Amid the cacophony of claims about Net Zero there is little concrete analysis of its wider impact in macroeconomic terms. For all the magical thinking about green jobs and technologies, the true benefits appear trivial when compared with the massive scale of expenditures required – and even more so when we account for the huge destruction of our existing capital stock, from cars to industrial machinery.

Think of a three-bedroom house currently heated by gas. My work suggests that installing an air source heat pump, upgrading radiators and improving insulation could cost £15,000 or more. Even after spending that money, many will find the level of comfort inadequate.

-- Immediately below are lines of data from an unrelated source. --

(** * ALMA MCP server: a shallow embedding of [server.py]

    The sixteen tool functions of [server.py] are translated into Rocq
    functions in a small state-and-exception monad.  The remote
    collaborators (SIMBAD, alminer, the TAP service) are oracles acting on
    an opaque world state; every call to one of them is recorded in a log,
    so that statements such as [no remote query is issued] can be stated.

    Conventions of the model
    - A Python [str] is the Rocq [string] of its UTF-8 encoding; a search
      for an ASCII text ([in], [startswith], [replace]) gives the same
      result on the encoding as on the characters.  A slice [s[:n]]
      counts characters, not bytes ([PyStr.take_chars]).
    - [PyStr.lower] is the ASCII part of [str.lower]; the code compares
      its result with the ASCII words [cube], [image] and [continuum]
      only.  [str.upper] and [str.strip], whose results decide what tool 8
      sends, are computed on ASCII text and are the methods of the class
      [PyUnicode] on any other text: the answers of the Python at hand,
      about which nothing is assumed.
    - A table answered to one of the fixed queries has one column for
      each label; the raw-query tool, whose tables follow the caller's
      own query, is modelled for repeated labels as well ([row_item]).
    - A Python [float] is a value of an abstract type [F] with the
      operations of the class [PyFloat]; nothing is assumed about them.
    - [Raise msg] stands for a raised instance of a subclass of
      [Exception] whose [str(e)] is [msg]; these are the exceptions the
      [except Exception] clauses of the source catch. *)

From Stdlib Require Import String Ascii List ZArith Lia Bool DecimalString.
Import ListNotations.
Open Scope list_scope.
Open Scope string_scope.

#[local] Set Warnings "-register-all".

(* ===================================================================== *)
(** ** Python strings *)
(* ===================================================================== *)

Module PyStr.

Definition is_upper_char (c : ascii) : bool :=
  let n := nat_of_ascii c in (65 <=? n)%nat && (n <=? 90)%nat.

Definition is_lower_char (c : ascii) : bool :=
  let n := nat_of_ascii c in (97 <=? n)%nat && (n <=? 122)%nat.

Definition lower_char (c : ascii) : ascii :=
  if is_upper_char c then ascii_of_nat (nat_of_ascii c + 32) else c.

Definition upper_char (c : ascii) : ascii :=
  if is_lower_char c then ascii_of_nat (nat_of_ascii c - 32) else c.

Fixpoint map_chars (f : ascii -> ascii) (s : string) : string :=
  match s with
  | EmptyString => EmptyString
  | String c s' => String (f c) (map_chars f s')
  end.

(** [s.lower()] and [s.upper()]. *)
Definition lower (s : string) : string := map_chars lower_char s.
Definition upper (s : string) : string := map_chars upper_char s.

(** White space as [str.strip()] sees it (ASCII part). *)
Definition is_space (c : ascii) : bool :=
  let n := nat_of_ascii c in
  ((9 <=? n)%nat && (n <=? 13)%nat) || ((28 <=? n)%nat && (n <=? 32)%nat).

Fixpoint lstrip (s : string) : string :=
  match s with
  | EmptyString => EmptyString
  | String c s' => if is_space c then lstrip s' else s
  end.

Fixpoint rev_append (s acc : string) : string :=
  match s with
  | EmptyString => acc
  | String c s' => rev_append s' (String c acc)
  end.

Definition rev (s : string) : string := rev_append s EmptyString.

Definition rstrip (s : string) : string := rev (lstrip (rev s)).

(** [s.strip()]. *)
Definition strip (s : string) : string := rstrip (lstrip s).

(** [s.startswith(p)]. *)
Definition startswith (p s : string) : bool := String.prefix p s.

(** [sub in s]. *)
Fixpoint contains (sub s : string) : bool :=
  match s with
  | EmptyString => String.prefix sub EmptyString
  | String _ s' => String.prefix sub s || contains sub s'
  end.

Fixpoint drop (n : nat) (s : string) : string :=
  match n, s with
  | O, _ => s
  | S k, EmptyString => EmptyString
  | S k, String _ s' => drop k s'
  end.

Fixpoint take (n : nat) (s : string) : string :=
  match n, s with
  | O, _ => EmptyString
  | S k, EmptyString => EmptyString
  | S k, String c s' => String c (take k s')
  end.

(** Every character is an ASCII character. *)
Fixpoint is_ascii (s : string) : bool :=
  match s with
  | EmptyString => true
  | String c s' => (nat_of_ascii c <? 128)%nat && is_ascii s'
  end.

(** A byte that continues a character of the encoding begun earlier. *)
Definition is_continuation (c : ascii) : bool :=
  let n := nat_of_ascii c in (128 <=? n)%nat && (n <? 192)%nat.

(** [len(s)]: the characters of [s]. *)
Fixpoint char_count (s : string) : nat :=
  match s with
  | EmptyString => 0
  | String c s' => if is_continuation c then char_count s' else S (char_count s')
  end.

But this is only the tip of the iceberg. That heat pump will require green electricity if it’s to help meet net zero. So we must also allow for building and operating the wind farms, backup storage and grid network needed to replace gas heating with electricity. All those costs must be recovered through higher electricity prices, or direct government subsidies. Even if energy costs revert to “normal” pre-2021 levels, my calculations suggest that electricity prices could well double.

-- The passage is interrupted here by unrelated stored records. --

(** Modelled from the spec: the vendor SDK ([new Client(...)]) is the
    upstream API collaborator, "operation(args) -> {data?, ...}, may fail
    with an HTTP-style status/error".  One operation is one request; the
    network's next answer settles it. *)
Definition sdkOperation (ns op : string) : Method :=
  fun args w =>
    let w1 := emit (SdkCall ns op args) w in
    match sdkReplies w1 with
    | [] => (Throw (NetworkError "no reply"), w1)
    | Replied r :: rest => (Ok r, withSdkReplies rest w1)
    | Rejected reason :: rest => (Throw (NetworkError reason), withSdkReplies rest w1)
    end.

Definition sdkClient : Client :=
  fun ns => Some (fun op => Some (sdkOperation ns op)).

(** config.ts, [getAccount] and [setAccount], on the account store that
    [loadConfig] reads: an absent name means the default account, and an
    account set under a name is the one later found under it. *)
Definition getAccount (accountName : option string) (w : World) : option Account :=
  lookup (accountTable (config w))
         (nullish accountName (defaultAccount (config w))).

Definition setAccount (name : string) (account : Account) : M unit :=
  fun w =>
    (Ok tt,
     withConfig {| defaultAccount := defaultAccount (config w);
                   accountTable := (name, account) :: accountTable (config w) |} w).
(** * AI code review for GitLab: orchestration, aggregation and reporting

    A shallow embedding of the review pipeline of the repository
    ([scripts/ai_reviewer.py], [scripts/gemini_client.py],
    [scripts/report_generator.py], [scripts/web_server.py]) and the
    properties its design document states about it.

    Conventions of the embedding.
    - A Python value is a [value]: [None], booleans, numbers, strings,
      lists and dictionaries with string keys, which is what [json.loads]
      produces and what the scripts build themselves.  [VNum q] is the
      [int] [q] when [q] is whole and otherwise the [float] whose exact
      value is [q]; a float with a whole value is read as that [int],
      which changes no result while it stays within 2^53 in magnitude.
      A float that is infinite or not a number is no [value].  The
      results of arithmetic are Python numbers ([pynum]): an exact
      [int], or a [float] rounded to binary64, infinite or not a number.
    - A Python [str] is a Rocq [string] whose characters are read as the
      code points 0..255.
    - A computation that may raise is a [res]: [Ok v] or [Raise e].
    - Library functions of Python that the scripts call and whose text is
      not part of the repository ([json.loads], [float] on a string,
      [str] of a non-string, [pathlib.Path.suffix], the serialisation of
      an XML tree, the Gemini and GitLab services) are Section
      variables. *)

From Stdlib Require Import String Ascii List ZArith QArith Qabs Qround Lia Bool.
From stdpp Require Import base gmap strings list pretty.
Import ListNotations.

Local Open Scope string_scope.

(* ================================================================== *)
(** * Part I. Python values                                             *)
(* ================================================================== *)

#[warnings="-register-all"]
Inductive value : Type :=
| VNone
| VBool (b : bool)
| VNum (q : Q)
| VStr (s : string)
| VList (l : list value)
| VDict (d : list (string * value)).

(** A dictionary with string keys, in insertion order. *)
Abbreviation dict := (list (string * value)).

(** The exceptions the scripts can meet. *)
Inductive exc : Type :=
| TypeError
| AttributeError
| KeyError
| ValueError
| OverflowError
| ExpatError
| ServiceError (msg : string).

Inductive res (A : Type) : Type :=
| Ok (a : A)
| Raise (e : exc).
Arguments Ok {A} a.
Arguments Raise {A} e.

Definition bind {A B : Type} (m : res A) (k : A -> res B) : res B :=
  match m with
  | Ok a => k a
  | Raise e => Raise e
  end.

Notation "'do' x <- m ; k" := (bind m (fun x => k))
  (at level 10, x name, m at level 100, k at level 200).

Along with the higher demand, and allowing for a reduction in gas use, this could be equivalent to a net increase in bills of £1,000-£1,200 per year for our hypothetical 3-bedroom house. Moreover, we must allow for the higher costs of servicing and eventually replacing heat pumps. With a life-cycle of 15 years, this would effectively add £400-600 per year to household expenses.

These costs would likely be capitalised into property values for owners who decide to contribute to net zero by opting for a heat pump. Calculating the present value of the servicing and running costs on a green grid indicates they could knock somewhere around £10-15,000 off the value of our 3-bedroom house, on top of the £15,000 or more spent on the change.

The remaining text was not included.